Tuesday, October 28, 2014
My Husband is a Super Villain!
My husband Marc Greenberg & I were blown away when one of our favorite artists, Darick Robertson, told us that he featured Marc as the big bad super-villain Maxwell Vanderbilt of Big Dick Industries (Sex & Crime & Rock N Roll). He is revealed as the bad-guy-in-chief in Black Mask's Ballistic #4, and meets with a nasty (but colorful) demise in Ballistic #5. Now Marc is immortal! Thanks Darick!
Marc Greenberg as Maxwell Vanderbilt in Ballistic #4, art by Darick Robertson, written by Adam Egypt Mortimer (2014) |
Wednesday, October 15, 2014
Silent Expressionists: Wordless! and Wordless Novels
On October 10th, Marc and I saw Wordless!, a presentation on wordless novels by Art Spiegelman in collaboration with jazz composer Phillip Johnston and a 6 man jazz band (including Johnson on soprano sax). Spiegelman began the evening speaking about the concepts that make comics work, and the odd marriage of word & image, and then continued with animated slideshows of works by artists telling stories without words accompanied by Johnston and the band. In many ways, it felt very much like a series of short silent films with musical accompaniment and narrative interludes. The featured artists were A.B. Frost; Frans Masereel; H.M. Bateman; Lynd Ward; Otto Nückel; Milt Gross; Si Lewen and Wilhelm Busch, plus Spiegelman’s own work. We saw this show at Zellerbach Hall at UC Berkeley; at this time the show is continuing to tour (see dates here).
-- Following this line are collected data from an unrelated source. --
Lemma load_data_trace n g df g' :
  load_data n g = (inr df, g') -> trace n df g'.
Proof.
  unfold load_data. intros H.
  apply bind_inr in H as ([] & s0 & H0 & H).
  unfold np_random_seed, put in H0. injection H0 as <-.
  apply bind_inr in H as (c1 & s1 & H1 & H).
  apply bind_inr in H as (c2 & s2 & H2 & H).
  apply bind_inr in H as (c3 & s3 & H3 & H).
  apply bind_inr in H as (c4 & s4 & H4 & H).
  apply bind_inr in H as (c5 & s5 & H5 & H).
  apply bind_inr in H as (c6 & s6 & H6 & H).
  apply bind_inr in H as (c7 & s7 & H7 & H).
  apply bind_inr in H as (c8 & s8 & H8 & H).
  apply bind_inr in H as (c9 & s9 & H9 & H).
  apply bind_inr in H as (cd & sd & Hd & H).
  apply lift_inr in Hd as [Hd ->].
  apply bind_inr in H as (d & sf & Hf & H).
  apply lift_inr in Hf as [Hf ->].
  unfold pd_DataFrame in Hf.
  destruct (same_length _) eqn:Hlen in Hf; [| discriminate Hf].
  injection Hf as <-.
  unfold mret, M_ret in H. injection H as <- <-.
  exists s1, s2, s3, s4, s5, s6, s7, s8. simpl.
  repeat split; assumption.
Qed.

(** The seed line makes the call forget the state it starts from. *)
Lemma load_data_reseeds n g1 g2 : load_data n g1 = load_data n g2.
Proof. reflexivity. Qed.

Lemma load_data_negative n g :
  (n < 0)%Z -> load_data n g = (inl ValueError, rk_seed 42).
Proof.
  intros H. unfold load_data.
  erewrite bind_step by reflexivity.
  apply bind_raise. unfold randint. simpl.
  apply sample_negative. exact H.
Qed.

Lemma same_length_intro (d : Data) (k : nat) :
  length (PM2_5 d) = k -> length (PM10 d) = k -> length (NO2 d) = k ->
  length (SO2 d) = k -> length (CO d) = k -> length (O3 d) = k ->
  length (Temperature d) = k -> length (Humidity d) = k ->
  length (Wind d) = k -> length (date d) = k ->
  same_length d = true.
Proof.
  intros E0 E1 E2 E3 E4 E5 E6 E7 E8 E9. unfold same_length.
  rewrite !andb_true_iff, !bool_decide_eq_true. repeat split; congruence.
Qed.

Lemma same_length_elim (d : Data) :
  same_length d = true ->
  let k := length (date d) in
  length (PM2_5 d) = k /\ length (PM10 d) = k /\ length (NO2 d) = k
  /\ length (SO2 d) = k /\ length (CO d) = k /\ length (O3 d) = k
  /\ length (Temperature d) = k /\ length (Humidity d) = k
  /\ length (Wind d) = k.
Proof.
  unfold same_length.
  rewrite !andb_true_iff, !bool_decide_eq_true.
  intros H. simpl. repeat split; lia.
Qed.

Lemma date_range_ok start n :
  (0 <= n)%Z ->
  date_range start n
  = inr ((fun i => days_from_civil start + i)%Z <$> seqZ 0 n).
Proof. intros H. unfold date_range. apply Z.ltb_ge in H. now rewrite H. Qed.

Lemma date_range_inv start n l :
  date_range start n = inr l ->
  (0 <= n)%Z /\ l = (fun i => days_from_civil start + i)%Z <$> seqZ 0 n.
Proof.
  unfold date_range. destruct (n <? 0)%Z eqn:E; [discriminate |].
  apply Z.ltb_ge in E. intros H. injection H as <-. split; [exact E | reflexivity].
Qed.

Lemma date_range_length start n l :
  date_range start n = inr l -> length l = Z.to_nat n.
Proof.
  intros H. apply date_range_inv in H as [_ ->].
  now rewrite length_fmap, length_seqZ.
Qed.

(** For a size that is not negative the call returns a frame. *)
Lemma load_data_total n g :
  (0 <= n)%Z -> exists df g', load_data n g = (inr df, g').
Proof.
  intros Hn. unfold load_data.
  erewrite bind_step by reflexivity.
  unfold randint, uniform. simpl.
  destruct (sample_ok (randint1 10 300) n (rk_seed 42) Hn) as (c1 & s1 & E1 & L1).
  erewrite bind_step by exact E1.
  destruct (sample_ok (randint1 20 400) n s1 Hn) as (c2 & s2 & E2 & L2).
  erewrite bind_step by exact E2.
  destruct (sample_ok (randint1 5 150) n s2 Hn) as (c3 & s3 & E3 & L3).
  erewrite bind_step by exact E3.
  destruct (sample_ok (randint1 2 80) n s3 Hn) as (c4 & s4 & E4 & L4).
  erewrite bind_step by exact E4.
  destruct (sample_ok (uniform1 0.1 5.0) n s4 Hn) as (c5 & s5 & E5 & L5).
  erewrite bind_step by exact E5.
  destruct (sample_ok (randint1 10 250) n s5 Hn) as (c6 & s6 & E6 & L6).
  erewrite bind_step by exact E6.
  destruct (sample_ok (uniform1 10 40) n s6 Hn) as (c7 & s7 & E7 & L7).
  erewrite bind_step by exact E7.
  destruct (sample_ok (uniform1 20 90) n s7 Hn) as (c8 & s8 & E8 & L8).
  erewrite bind_step by exact E8.
  destruct (sample_ok (uniform1 0 10) n s8 Hn) as (c9 & s9 & E9 & L9).
  erewrite bind_step by exact E9.
  erewrite bind_step by (unfold lift; rewrite (date_range_ok _ n Hn); reflexivity).
  erewrite bind_step.
  2:{ unfold lift, pd_DataFrame.
      rewrite (same_length_intro _ (Z.to_nat n)); simpl;
        try assumption; try reflexivity.
      now rewrite length_fmap, length_seqZ. }
  eexists _, _. reflexivity.
Qed.

End GeneratorFacts.

(** ** Records of a frame *)



Lemma clamp_compat (x y lo hi : Q) : x == y -> clamp x lo hi == clamp y lo hi.
Proof. intros E. unfold clamp. now rewrite E. Qed.

Lemma iloc_Some (df : DataFrame) (i : nat) (row : Row) :
  iloc df i = Some row ->
  PM2_5 df !! i = Some (r_PM2_5 row) /\ PM10 df !! i = Some (r_PM10 row)
  /\ NO2 df !! i = Some (r_NO2 row) /\ SO2 df !! i = Some (r_SO2 row)
  /\ CO df !! i = Some (r_CO row) /\ O3 df !! i = Some (r_O3 row)
  /\ Temperature df !! i = Some (r_Temperature row)
  /\ Humidity df !! i = Some (r_Humidity row)
  /\ Wind df !! i = Some (r_Wind row)
  /\ date df !! i = Some (r_date row)
  /\ AQI df !! i = Some (r_AQI row).
Proof.
  unfold iloc. intros H.
  destruct (PM2_5 df !! i); [| discriminate H].
  destruct (PM10 df !! i); [| discriminate H].
  destruct (NO2 df !! i); [| discriminate H].
  destruct (SO2 df !! i); [| discriminate H].
  destruct (CO df !! i); [| discriminate H].
  destruct (O3 df !! i); [| discriminate H].
  destruct (Temperature df !! i); [| discriminate H].
  destruct (Humidity df !! i); [| discriminate H].
  destruct (Wind df !! i); [| discriminate H].
  destruct (date df !! i); [| discriminate H].
  destruct (AQI df !! i); [| discriminate H].
  simpl in H. injection H as <-. simpl. repeat split; reflexivity.
Qed.

(** The derived column, read at one index. *)
Lemma AQI_column_lookup (d : Data) (i : nat) a b c e f g :
  PM2_5 d !! i = Some a -> PM10 d !! i = Some b -> NO2 d !! i = Some c ->
  SO2 d !! i = Some e -> CO d !! i = Some f -> O3 d !! i = Some g ->
  AQI_column d !! i
  = Some (clip1 0 500
            (inject_Z a * 0.4 + inject_Z b * 0.2 + inject_Z c * 0.15 +
             inject_Z e * 0.1 + f * 10 + inject_Z g * 0.05)).
Proof.
  intros Ha Hb Hc He Hf Hg.
  unfold AQI_column, Series_clip, Series_add, Series_mul_int, Series_mul.
  rewrite list_lookup_fmap, !lookup_zip_with, !list_lookup_fmap.
  rewrite Ha, Hb, Hc, He, Hf, Hg. reflexivity.
Qed.

Lemma AQI_column_length (d : Data) :
  same_length d = true -> length (AQI_column d) = length (date d).
Proof.
  intros H. apply same_length_elim in H. simpl in H.
  destruct H as (H1 & H2 & H3 & H4 & H5 & H6 & _).
  unfold AQI_column, Series_clip, Series_add, Series_mul_int, Series_mul.
  rewrite length_fmap, !length_zip_with, !length_fmap. lia.
Qed.

Section RowFacts.
Context {R : RandomState}.

(** The [AQI] of a generated record is the clipped sum of its own
    pollutant fields. *)
Lemma generated_row_AQI n g df g' i row :
  load_data n g = (inr df, g') -> iloc df i = Some row ->
  r_AQI row = clip1 0 500 (row_weighted row).
Proof.
  intros H Hrow. apply load_data_trace in H.
  destruct H as (s1 & s2 & s3 & s4 & s5 & s6 & s7 & s8 & H).
  destruct H as (_ & _ & _ & _ & _ & _ & _ & _ & _ & _ & _ & HA).
  apply iloc_Some in Hrow.
  destruct Hrow as (Ha & Hb & Hc & He & Hf & Hg & _ & _ & _ & _ & Hq).
  rewrite HA, (AQI_column_lookup _ _ _ _ _ _ _ _ Ha Hb Hc He Hf Hg) in Hq.
  injection Hq as <-. reflexivity.
Qed.

(** A generated frame has [n] records, at the indices below [n]. *)
Lemma generated_len n g df g' :
  load_data n g = (inr df, g') -> len df = Z.to_nat n.
Proof.
  intros H. apply load_data_trace in H.
  destruct H as (s1 & s2 & s3 & s4 & s5 & s6 & s7 & s8 & H).
  destruct H as (_ & _ & _ & _ & _ & _ & _ & _ & _ & Hd & _).
  unfold len. eapply date_range_length. exact Hd.
Qed.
I was happy to hear about this show, as it coincided with my own curiosity about Giacomo Patri’s White Collar (1940), a depression era story told in woodcuts, which the Labor Archives and Research Center currently has on display at the SFSU library. While the influence of 19th Century and German Expressionist woodcuts was obvious, I struggled a bit with putting this work in larger context. Spiegelman’s presentation and David A. Beronä’s excellent survey book Wordless Books: the Original Graphic Novels have really helped in this regard, giving me both an overview of the genre and the characteristics of the work. While there is some humorous work, generally it seems that topics like morality, war, and social injustice motivated prolific artists like Franz Masereel and Lynd Ward to spend endless hours physically carving images into blocks of wood.
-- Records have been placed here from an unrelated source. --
(** One iteration of the [while] loop up to and including the test
    [if (errors || read_ptr > buff_end)]: the memory and, unless the loop
    breaks with [errors = true], the tag location, the entry and the new
    [read_ptr]. *)
Definition read_register (name_based : bool) (mem : list byte) (read_ptr buff_end : Z)
    : list byte * option (Z * Z * CacheEntry * Z) :=
  match ReadData 1 true mem read_ptr buff_end with
  | None => (mem, None)
  | Some (type, read_ptr) =>
      if negb (IsValidDataType type) then (mem, None)
      else
        let tag :=
          if name_based then
            match ReadData 1 true mem read_ptr buff_end with
            | None => None
            | Some (tag_size, read_ptr) =>
                if negb (CanAccessBuffer read_ptr buff_end tag_size) then None
                else Some (read_ptr, tag_size, read_ptr + tag_size)
            end
          else
            if negb (CanAccessBuffer read_ptr buff_end 2) then None
            else Some (read_ptr, 2, read_ptr + 2) in
        match tag with
        | None => (mem, None)
        | Some (tag_ptr, tag_size, read_ptr) =>
            match read_entry mem type read_ptr buff_end with
            | (mem, None) => (mem, None)
            | (mem, Some (entry, read_ptr)) =>
                if buff_end <? read_ptr then (mem, None)
                else (mem, Some (tag_ptr, tag_size, entry, read_ptr))
            end
        end
  end.

(** [std::unordered_map::emplace]: the element is inserted only if the
    container holds no element with that key. *)
Definition emplace `{Countable K} {V} (k : K) (v : V) (m : gmap K V) : gmap K V :=
  match m !! k with
  | Some _ => m
  | None => <[k := v]> m
  end.

(** The state of the [while] loop of [CreateCache]. *)
Record Scan := mkScan {
  s_mem : list byte;
  s_read_ptr : Z;
  s_errors : bool;
  s_id_cache : gmap Z CacheEntry;
  s_name_cache : gmap (list byte) CacheEntry
}.

(** "Add tag to cache". *)
Definition add_tag (name_based : bool) (mem : list byte) (tag_ptr tag_size : Z)
    (entry : CacheEntry) (s : Scan) (read_ptr : Z) : Scan :=
  if name_based then
    mkScan mem read_ptr false (s_id_cache s)
      (emplace (load mem tag_ptr tag_size) entry (s_name_cache s))
  else
    mkScan mem read_ptr false
      (emplace (of_native native (load mem tag_ptr 2)) entry (s_id_cache s))
      (s_name_cache s).

(** [while (read_ptr < buff_end) { ... }].  Every iteration that does not
    break reads at least the type byte, so [fuel] iterations are enough
    when [fuel] is the size of the region; a loop that would need more is
    cut with [errors] (see [scan_fuel] below: this does not happen).  When
    the loop breaks, [errors] is set and the state keeps the cursor of the
    start of the iteration: after a break the cursor takes no part in the
    result, [m_is_valid] being false whatever it is. *)
Fixpoint scan (fuel : nat) (name_based : bool) (buff_end : Z) (s : Scan) : Scan :=
  if s_read_ptr s <? buff_end then
    match fuel with
    | O => mkScan (s_mem s) (s_read_ptr s) true (s_id_cache s) (s_name_cache s)
    | S fuel' =>
        match read_register name_based (s_mem s) (s_read_ptr s) buff_end with
        | (mem, None) =>
            mkScan mem (s_read_ptr s) true (s_id_cache s) (s_name_cache s)
        | (mem, Some (tag_ptr, tag_size, entry, read_ptr)) =>
            scan fuel' name_based buff_end
              (add_tag name_based mem tag_ptr tag_size entry s read_ptr)
        end
    end
  else s.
Spiegelman began his presentation by filling the audience in on his background between puffs on an e-cigarette (“I’m a nervous New Yorker” he said, peering over the podium). Many of the images used in this segment would be familiar to anyone who has read Breakdowns or has seen him speak before. He spoke about the literary importance of comics (covered in detail on Paris Review), and then got into the meat of the evening’s topic. He explained his need to develop a visual storytelling style that would be appropriate for telling his family story, and that he found himself attracted to the bold lines of the woodcut novels. When he was 22, he met Lynd Ward at a gallery opening, and upon asking Ward what comics he read, was surprised to learn that Ward’s father, a Methodist minister, had forbidden the funnies, and that the biblical engravings of Gustave Doré were Ward’s main inspiration. Spiegelman still found inspiration in Ward’s work, incorporating elements of the Expressionist woodcut style into Prisoner from Hell Planet, the harrowing story of his mother’s suicide.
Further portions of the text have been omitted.